Au cœur du Donbass, dans l’Est de l’Ukraine, la cité minière de Pokrovsk se prépare à un destin funeste. Les grondements de l’artillerie russe se rapprochent inexorablement, sonnant le glas de cette ville autrefois prospère. Malgré l’imminence de la chute, une poignée d’irréductibles habitants s’accrochent encore à leur terre natale.
Une ville désertée par ses habitants
Des quelque 60 000 âmes qui peuplaient Pokrovsk, seules 10 000 sont encore présentes pour assister aux derniers jours de leur cité. Les rues, autrefois animées, résonnent maintenant des aboiements apeurés des chiens errants. Assis sur des bancs délabrés ou devant les rares épiceries ouvertes, des personnes âgées observent, impassibles, leur ville mourir à petit feu.

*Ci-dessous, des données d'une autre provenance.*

(** What [_current] finds for the operation [r]: the record itself, unless the read fails. *)
Lemma current_cases ops r (d : D) : db_inv ops (committed (_journal d)) -> r ∈ ops ->
  let p := _current env (operation_id r) d in
  (exists o, p.2 = Ok o /\ working (_journal p.1) = working (_journal d) /\ (working (_journal d) = None -> o = Some r))
  \/ (p.2 = Ok None /\ journal_available (m_snapshot (_machine p.1)) = false) \/ is_ok p.2 = false.
Proof.
  intros Hi Hr. cbv zeta. unfold _current, try_except, on_journal. cbv zeta.
  pose proof (operation_lookup ops r (_journal d) Hi Hr) as Hop. cbv zeta in Hop.
  destruct (operation (operation_id r) (_journal d)) as [j [o|e|]]; cbn [fst snd is_ok] in *.
  - left. destruct Hop as [(o' & [= <-] & Hw & Ho)|]; [|done]. by exists o.
  - right. destruct (is_journal_error e); [left|by right]. set (d1 := set_journal j d). set (why := "journal read failed: " +:+ _).
    destruct (fault_after why d1) as ((fid & t & E1) & _ & E3). unfold mbind, M_bind.
    destruct (_record_journal_fault env why d1) as [d2 r2]; cbn [fst snd] in *. subst r2. split; [done|]. cbn. rewrite E1. apply latched_after.
  - right. by right.
Qed.
(* ===== verification/StorageHealth.v ===== *)
(** * Threats to durability (appliance/daemon/src/cs71d/storage_health.py)

    Free space and the freshness of the last backup, and what a threat does to the
    admission of work. The free space, the bytes of the marker, the parsers of JSON
    and of times are parameters. A message that quotes an exception or a time is shortened
    to its fixed part; nothing reads it but the operator. *)
From S2P Require Import Prelude PyString Errors Models IsoTime Json Operations Session Machine Journal JournalSpec JournalSafety.
From S2P Require Import Configuration Adapters Events Domain DomainTotal DomainSpec DomainOutcome DomainDemo.

Definition PRODUCTION_MINIMUM_FREE_BYTES : Z := 500 * 1024 * 1024.
Definition PRODUCTION_BACKUP_MARKER_PATH : string := "/var/lib/cs71d/backup-status.json".
(** [timedelta(hours=48)] in microseconds. *)
Definition PRODUCTION_BACKUP_MAX_AGE : Z := 48 * 3600 * 1000000.

(** [DurabilityThreatError], or the exceptions [check] lets through. *)
Inductive check_exn := DurabilityThreatError (message : string) | Escapes (e : exn).
Abbreviation check_result := (res check_exn unit).
Definition UnicodeDecodeError : exn := mk_exn (Builtin ValueError) "'utf-8' codec can't decode the backup marker".
Definition DateOverflow : exn := mk_exn (Builtin OverflowError) "date value out of range".
Definition threat (message : string) : check_result := Err (DurabilityThreatError message).

(** [Path.read_text(encoding="utf-8")] *)
Inductive text_read := ReadText (text : string) | Missing | Unreadable (message : string) | Undecodable.

Record DiskSpaceMonitor := mkDiskSpaceMonitor { dm_path : string; minimum_free_bytes : Z }.
Record BackupFreshnessMonitor := mkBackupMonitor { marker_path : string; maximum_age : Z }.

(** [bool(value)] *)
Definition truthy (v : json) : bool :=
  match v with
  | JNull => false
  | JBool b => b
  | JInt n => negb (n =? 0)
  | JFloat text => negb (bool_decide (text ∈ ["0.0"; "-0.0"]))
  | JStr s => negb (bool_decide (s = ""))
  | JArr l => negb (bool_decide (length l = 0%nat))
  | JObj l => negb (bool_decide (length l = 0%nat))
  end.

(** What the machine shows to a check. *)
Record Probe := mkProbe {
  disk_free : string -> string + Z;
  read_text : string -> text_read;
  clock : Z;
}.

(** [datetime.min] and [datetime.max]: [astimezone] overflows outside them. *)
Definition first_moment : Z := -62135596800000000.
Definition last_moment : Z := 253402300799999999.

Section Checks.
Context (json_loads : string -> option json) (parse_time : string -> option datetime).

Definition disk_check (m : DiskSpaceMonitor) (p : Probe) : check_result :=
  match disk_free p (dm_path m) with
  | inl refused => threat ("cannot read free space at " +:+ dm_path m +:+ ": " +:+ refused)
  | inr free =>
      if free <? minimum_free_bytes m
      then threat (str_of_Z free +:+ " bytes free at " +:+ dm_path m +:+ ", below the " +:+ str_of_Z (minimum_free_bytes m) +:+ "-byte floor")
      else Ok tt
  end.

(** [bool(document["ok"])] and [datetime.fromisoformat(str(document["completed_at"]))]: [None] for any exception
    of the four that [check] expects. *)
Definition read_marker (raw : string) : option (bool * datetime) :=
  match json_loads raw with
  | Some (JObj l) =>
      let document := py_dict l in
      ok ← obj_get "ok" document;
      completed ← obj_get "completed_at" document;
      at_ ← parse_time (py_str completed);
      Some (truthy ok, at_)
  | _ => None
  end.

Definition backup_check (m : BackupFreshnessMonitor) (p : Probe) : check_result :=
  match read_text p (marker_path m) with
  | Missing => threat ("no backup has ever completed: " +:+ marker_path m +:+ " does not exist")
  | Unreadable message => threat ("cannot read backup marker " +:+ marker_path m +:+ ": " +:+ message)
  | Undecodable => Err (Escapes UnicodeDecodeError)
  | ReadText raw =>
      match read_marker raw with
      | None => threat ("backup marker " +:+ marker_path m +:+ " is malformed")
      | Some (ok, completed_at) =>
          if negb ok then threat "the recorded backup failed"
          else
            match tz_offset completed_at with
            | None => threat ("backup marker " +:+ marker_path m +:+ " has a naive timestamp")
            | Some off =>
                let at_ := wall_us completed_at - off in
                if negb ((first_moment <=? at_) && (at_ <=? last_moment)) then Err (Escapes DateOverflow)
                else if maximum_age m <? clock p - at_ then threat "the last successful backup is too old" else Ok tt
            end
      end
  end.

(** [DurabilityMonitor]: the first threat found wins. *)
Fixpoint monitor_check (checks : list (Probe -> check_result)) (p : Probe) : check_result :=
  match checks with
  | [] => Ok tt
  | one :: checks => _ ← one p; monitor_check checks p
  end.

(** [parent] is [Path(database_path).parent]. *)
Definition production_durability_monitor (parent : string) : list (Probe -> check_result) :=
  [disk_check (mkDiskSpaceMonitor parent PRODUCTION_MINIMUM_FREE_BYTES);
   backup_check (mkBackupMonitor PRODUCTION_BACKUP_MARKER_PATH PRODUCTION_BACKUP_MAX_AGE)].

(** ** What the production monitor demands *)

(** A backup that succeeded, at an aware time at most 48 hours before now. *)
Definition fresh_backup (p : Probe) : Prop :=
  exists raw completed off, read_text p PRODUCTION_BACKUP_MARKER_PATH = ReadText raw /\ read_marker raw = Some (true, completed)
    /\ tz_offset completed = Some off /\ first_moment <= wall_us completed - off <= last_moment
    /\ clock p - (wall_us completed - off) <= PRODUCTION_BACKUP_MAX_AGE.
Definition enough_space (parent : string) (p : Probe) : Prop :=
  exists free, disk_free p parent = inr free /\ PRODUCTION_MINIMUM_FREE_BYTES <= free.

Lemma disk_check_ok m p : disk_check m p = Ok tt <-> exists free, disk_free p (dm_path m) = inr free /\ minimum_free_bytes m <= free.
Proof.
  unfold disk_check. destruct (disk_free p (dm_path m)) as [why|free]; [split; [done|by intros (? & ? & _)]|].
  destruct (Z.ltb_spec free (minimum_free_bytes m)); (split; [|]); try done; [intros (f & [= <-] & ?); lia|intros _; by exists free].
Qed.
Lemma backup_check_ok p : backup_check (mkBackupMonitor PRODUCTION_BACKUP_MARKER_PATH PRODUCTION_BACKUP_MAX_AGE) p = Ok tt <-> fresh_backup p.
Proof.
  unfold backup_check, fresh_backup. cbn [marker_path maximum_age]. destruct (read_text p _) as [raw| |msg|]; try (split; [done|by intros (? & ? & ? & ? & _)]).
  destruct (read_marker raw) as [[ok at_]|] eqn:Em; [|split; [done|intros (r & c & off & [= <-] & E & _); congruence]].
  destruct ok; cbn [negb]; [|split; [done|intros (r & c & off & [= <-] & E & _); congruence]].
  destruct (tz_offset at_) as [off|] eqn:Et; [|split; [done|intros (r & c & off & [= <-] & E & E2 & _); congruence]].
  set (t := wall_us at_ - off). destruct (Z.leb_spec first_moment t), (Z.leb_spec t last_moment); cbn [andb negb];
    destruct (Z.ltb_spec PRODUCTION_BACKUP_MAX_AGE (clock p - t));
    try (split; [done|intros (r & c & off' & [= <-] & E & E2 & Hr & Hle); assert (c = at_) as -> by congruence;
      assert (off' = off) as -> by congruence; fold t in Hr, Hle; lia]).
  split; [intros _|done]. exists raw, at_, off. fold t. split_and!; done || lia.
Qed.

Nous pensions que nous étions protégés. Je pensais qu’il y aurait une véritable bataille pour défendre Pokrovsk.
Svitlana, une épicière de 51 ans
L’incrédulité se mêle à la résignation chez ces irréductibles, qui ne s’attendaient pas à voir l’armée ukrainienne céder si rapidement du terrain. Pokrovsk, nœud logistique crucial et centre de l’industrie de la coke, semblait pourtant promise à une défense acharnée.
Une lutte « particulièrement féroce »
Le commandant en chef de l’armée ukrainienne, Oleksandre Syrsky, avait lui-même qualifié les combats de « particulièrement féroces » la semaine dernière. Pourtant, les troupes russes ne sont plus qu’à deux kilomètres des portes de la ville. Un nouveau revers cuisant pour Kiev, déjà en manque d’effectifs et de moyens pour contenir l’offensive russe dans l’Est.
Tout le monde a accepté le fait que les Russes vont entrer dans Pokrovsk.
Un militaire ukrainien suivi par 200 000 personnes sur les réseaux sociaux
Une ville en ruines
Les stigmates de la guerre sont omniprésents à Pokrovsk. Ponts effondrés, bâtiments soviétiques éventrés, l’ampleur des destructions témoigne de la violence des bombardements. L’université locale n’est plus qu’un champ de ruines, symbole d’un avenir qui s’effondre.
Ils n’ont pas seulement détruit le bâtiment. Ils ont détruit son histoire et les espoirs des enseignants et des étudiants de pouvoir y retourner.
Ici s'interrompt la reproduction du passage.